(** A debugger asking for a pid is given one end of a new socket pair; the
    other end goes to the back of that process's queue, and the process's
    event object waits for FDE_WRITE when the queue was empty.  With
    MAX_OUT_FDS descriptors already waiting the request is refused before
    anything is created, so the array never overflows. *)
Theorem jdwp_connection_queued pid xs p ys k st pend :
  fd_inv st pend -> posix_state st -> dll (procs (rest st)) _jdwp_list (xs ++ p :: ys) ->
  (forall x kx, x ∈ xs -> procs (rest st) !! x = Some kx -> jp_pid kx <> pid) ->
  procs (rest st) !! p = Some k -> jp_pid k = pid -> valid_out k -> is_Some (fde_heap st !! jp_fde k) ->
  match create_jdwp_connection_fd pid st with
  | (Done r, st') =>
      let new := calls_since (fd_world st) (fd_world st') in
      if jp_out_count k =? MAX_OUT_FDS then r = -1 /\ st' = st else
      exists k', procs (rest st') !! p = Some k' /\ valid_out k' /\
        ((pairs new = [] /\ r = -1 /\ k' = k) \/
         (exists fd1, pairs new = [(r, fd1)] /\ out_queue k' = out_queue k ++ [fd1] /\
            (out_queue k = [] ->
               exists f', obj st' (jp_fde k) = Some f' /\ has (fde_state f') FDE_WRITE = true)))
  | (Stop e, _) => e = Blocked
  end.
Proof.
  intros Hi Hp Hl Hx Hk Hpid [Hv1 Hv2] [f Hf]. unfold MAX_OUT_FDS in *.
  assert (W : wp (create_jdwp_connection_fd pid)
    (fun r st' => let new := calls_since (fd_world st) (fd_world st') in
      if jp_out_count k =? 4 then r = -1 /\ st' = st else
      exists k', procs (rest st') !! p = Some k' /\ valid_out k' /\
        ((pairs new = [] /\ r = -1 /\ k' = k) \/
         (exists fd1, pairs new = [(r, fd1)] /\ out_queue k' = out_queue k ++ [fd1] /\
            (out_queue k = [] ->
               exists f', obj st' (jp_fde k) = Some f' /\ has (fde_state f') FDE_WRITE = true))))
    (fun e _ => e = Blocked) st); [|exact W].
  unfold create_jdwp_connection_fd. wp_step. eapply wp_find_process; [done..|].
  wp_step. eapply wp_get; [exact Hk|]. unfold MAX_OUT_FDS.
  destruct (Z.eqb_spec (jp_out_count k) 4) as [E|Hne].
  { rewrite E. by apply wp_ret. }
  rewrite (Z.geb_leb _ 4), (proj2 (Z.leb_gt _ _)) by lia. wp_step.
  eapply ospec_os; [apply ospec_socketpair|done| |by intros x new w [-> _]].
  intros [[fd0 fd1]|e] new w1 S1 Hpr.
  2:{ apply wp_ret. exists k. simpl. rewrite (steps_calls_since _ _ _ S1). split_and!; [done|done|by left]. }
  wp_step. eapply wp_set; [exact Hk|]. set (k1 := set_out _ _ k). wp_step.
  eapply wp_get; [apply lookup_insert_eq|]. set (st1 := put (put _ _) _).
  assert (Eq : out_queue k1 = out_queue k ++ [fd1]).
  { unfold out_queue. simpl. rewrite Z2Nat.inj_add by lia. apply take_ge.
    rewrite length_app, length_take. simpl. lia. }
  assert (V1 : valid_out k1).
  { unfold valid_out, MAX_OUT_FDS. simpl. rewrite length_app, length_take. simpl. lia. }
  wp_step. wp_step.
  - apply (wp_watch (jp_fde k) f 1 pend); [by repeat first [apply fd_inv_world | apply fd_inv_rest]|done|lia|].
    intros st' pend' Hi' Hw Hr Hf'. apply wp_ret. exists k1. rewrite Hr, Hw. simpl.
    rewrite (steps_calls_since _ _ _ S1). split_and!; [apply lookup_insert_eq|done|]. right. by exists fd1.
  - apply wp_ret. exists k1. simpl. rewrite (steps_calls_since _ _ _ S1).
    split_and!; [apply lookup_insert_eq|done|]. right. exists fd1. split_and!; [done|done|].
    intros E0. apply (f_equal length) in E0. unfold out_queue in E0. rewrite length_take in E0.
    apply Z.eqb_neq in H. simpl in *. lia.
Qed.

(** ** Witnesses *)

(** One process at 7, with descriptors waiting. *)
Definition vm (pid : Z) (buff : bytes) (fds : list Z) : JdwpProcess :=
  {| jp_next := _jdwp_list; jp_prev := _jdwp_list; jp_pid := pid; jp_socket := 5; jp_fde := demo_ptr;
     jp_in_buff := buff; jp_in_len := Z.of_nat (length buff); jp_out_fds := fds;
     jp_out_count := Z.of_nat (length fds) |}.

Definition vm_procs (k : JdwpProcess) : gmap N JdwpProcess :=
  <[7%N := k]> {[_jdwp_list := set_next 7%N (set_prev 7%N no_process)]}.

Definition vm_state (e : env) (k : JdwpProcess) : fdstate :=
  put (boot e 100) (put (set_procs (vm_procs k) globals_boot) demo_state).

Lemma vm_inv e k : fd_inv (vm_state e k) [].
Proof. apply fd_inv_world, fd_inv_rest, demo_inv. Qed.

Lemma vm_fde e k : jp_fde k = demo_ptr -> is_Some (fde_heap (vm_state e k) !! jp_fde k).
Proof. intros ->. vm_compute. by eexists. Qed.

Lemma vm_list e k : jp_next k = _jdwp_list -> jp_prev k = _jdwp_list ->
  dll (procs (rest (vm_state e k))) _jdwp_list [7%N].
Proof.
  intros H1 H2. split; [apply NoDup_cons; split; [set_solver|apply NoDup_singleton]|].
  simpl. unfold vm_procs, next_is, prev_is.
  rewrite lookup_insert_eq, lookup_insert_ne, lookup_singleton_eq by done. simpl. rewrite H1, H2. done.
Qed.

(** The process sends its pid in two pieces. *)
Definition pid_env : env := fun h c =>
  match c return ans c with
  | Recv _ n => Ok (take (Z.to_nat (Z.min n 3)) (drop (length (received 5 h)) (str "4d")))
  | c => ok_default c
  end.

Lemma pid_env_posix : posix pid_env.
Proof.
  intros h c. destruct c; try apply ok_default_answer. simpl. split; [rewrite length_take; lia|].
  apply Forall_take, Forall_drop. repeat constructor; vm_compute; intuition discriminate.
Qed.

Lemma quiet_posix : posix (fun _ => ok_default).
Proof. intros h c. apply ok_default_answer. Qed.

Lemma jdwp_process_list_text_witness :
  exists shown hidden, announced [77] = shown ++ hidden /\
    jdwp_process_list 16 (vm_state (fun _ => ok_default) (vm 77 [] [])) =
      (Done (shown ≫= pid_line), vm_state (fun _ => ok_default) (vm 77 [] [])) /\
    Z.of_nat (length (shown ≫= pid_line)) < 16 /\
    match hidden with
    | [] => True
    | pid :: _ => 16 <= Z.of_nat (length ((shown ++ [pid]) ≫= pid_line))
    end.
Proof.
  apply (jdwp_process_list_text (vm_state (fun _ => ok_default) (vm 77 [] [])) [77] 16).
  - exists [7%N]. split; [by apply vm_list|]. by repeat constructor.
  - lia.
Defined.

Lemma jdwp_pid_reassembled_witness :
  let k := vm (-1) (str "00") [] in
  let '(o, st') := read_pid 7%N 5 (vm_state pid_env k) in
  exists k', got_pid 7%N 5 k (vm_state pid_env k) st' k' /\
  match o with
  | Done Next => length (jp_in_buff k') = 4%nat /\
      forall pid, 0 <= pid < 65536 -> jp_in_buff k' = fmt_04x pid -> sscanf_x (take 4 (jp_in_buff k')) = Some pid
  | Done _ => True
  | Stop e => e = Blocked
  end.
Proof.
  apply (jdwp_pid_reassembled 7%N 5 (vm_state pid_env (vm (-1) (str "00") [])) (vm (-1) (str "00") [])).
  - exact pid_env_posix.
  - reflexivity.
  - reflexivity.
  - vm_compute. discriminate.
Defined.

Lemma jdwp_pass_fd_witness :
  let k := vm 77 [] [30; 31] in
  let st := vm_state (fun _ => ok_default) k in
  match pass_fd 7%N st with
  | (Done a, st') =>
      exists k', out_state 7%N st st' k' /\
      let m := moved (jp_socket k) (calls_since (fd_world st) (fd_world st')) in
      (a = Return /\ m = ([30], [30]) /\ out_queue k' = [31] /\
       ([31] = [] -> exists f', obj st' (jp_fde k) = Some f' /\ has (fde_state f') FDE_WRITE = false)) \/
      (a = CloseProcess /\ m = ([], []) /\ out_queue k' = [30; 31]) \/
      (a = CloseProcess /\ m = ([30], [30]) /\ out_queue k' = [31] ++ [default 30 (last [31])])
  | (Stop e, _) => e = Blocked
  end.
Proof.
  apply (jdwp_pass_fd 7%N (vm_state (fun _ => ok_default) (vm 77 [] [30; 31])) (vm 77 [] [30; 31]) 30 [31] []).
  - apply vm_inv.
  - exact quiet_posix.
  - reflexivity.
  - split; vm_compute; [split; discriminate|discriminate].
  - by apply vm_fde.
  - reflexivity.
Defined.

▶ _WHAT IS NEEDED_
Using the entries shown above, reproduce verbatim the lines from the line bearing "assert (W : wp" to the line bearing "- apply (wp_watch", inclusive.

▶ _EXERCISE ANSWER_
  assert (W : wp (create_jdwp_connection_fd pid)
    (fun r st' => let new := calls_since (fd_world st) (fd_world st') in
      if jp_out_count k =? 4 then r = -1 /\ st' = st else
      exists k', procs (rest st') !! p = Some k' /\ valid_out k' /\
        ((pairs new = [] /\ r = -1 /\ k' = k) \/
         (exists fd1, pairs new = [(r, fd1)] /\ out_queue k' = out_queue k ++ [fd1] /\
            (out_queue k = [] ->
               exists f', obj st' (jp_fde k) = Some f' /\ has (fde_state f') FDE_WRITE = true))))
    (fun e _ => e = Blocked) st); [|exact W].
  unfold create_jdwp_connection_fd. wp_step. eapply wp_find_process; [done..|].
  wp_step. eapply wp_get; [exact Hk|]. unfold MAX_OUT_FDS.
  destruct (Z.eqb_spec (jp_out_count k) 4) as [E|Hne].
  { rewrite E. by apply wp_ret. }
  rewrite (Z.geb_leb _ 4), (proj2 (Z.leb_gt _ _)) by lia. wp_step.
  eapply ospec_os; [apply ospec_socketpair|done| |by intros x new w [-> _]].
  intros [[fd0 fd1]|e] new w1 S1 Hpr.
  2:{ apply wp_ret. exists k. simpl. rewrite (steps_calls_since _ _ _ S1). split_and!; [done|done|by left]. }
  wp_step. eapply wp_set; [exact Hk|]. set (k1 := set_out _ _ k). wp_step.
  eapply wp_get; [apply lookup_insert_eq|]. set (st1 := put (put _ _) _).
  assert (Eq : out_queue k1 = out_queue k ++ [fd1]).
  { unfold out_queue. simpl. rewrite Z2Nat.inj_add by lia. apply take_ge.
    rewrite length_app, length_take. simpl. lia. }
  assert (V1 : valid_out k1).
  { unfold valid_out, MAX_OUT_FDS. simpl. rewrite length_app, length_take. simpl. lia. }
  wp_step. wp_step.
  - apply (wp_watch (jp_fde k) f 1 pend); [by repeat first [apply fd_inv_world | apply fd_inv_rest]|done|lia|].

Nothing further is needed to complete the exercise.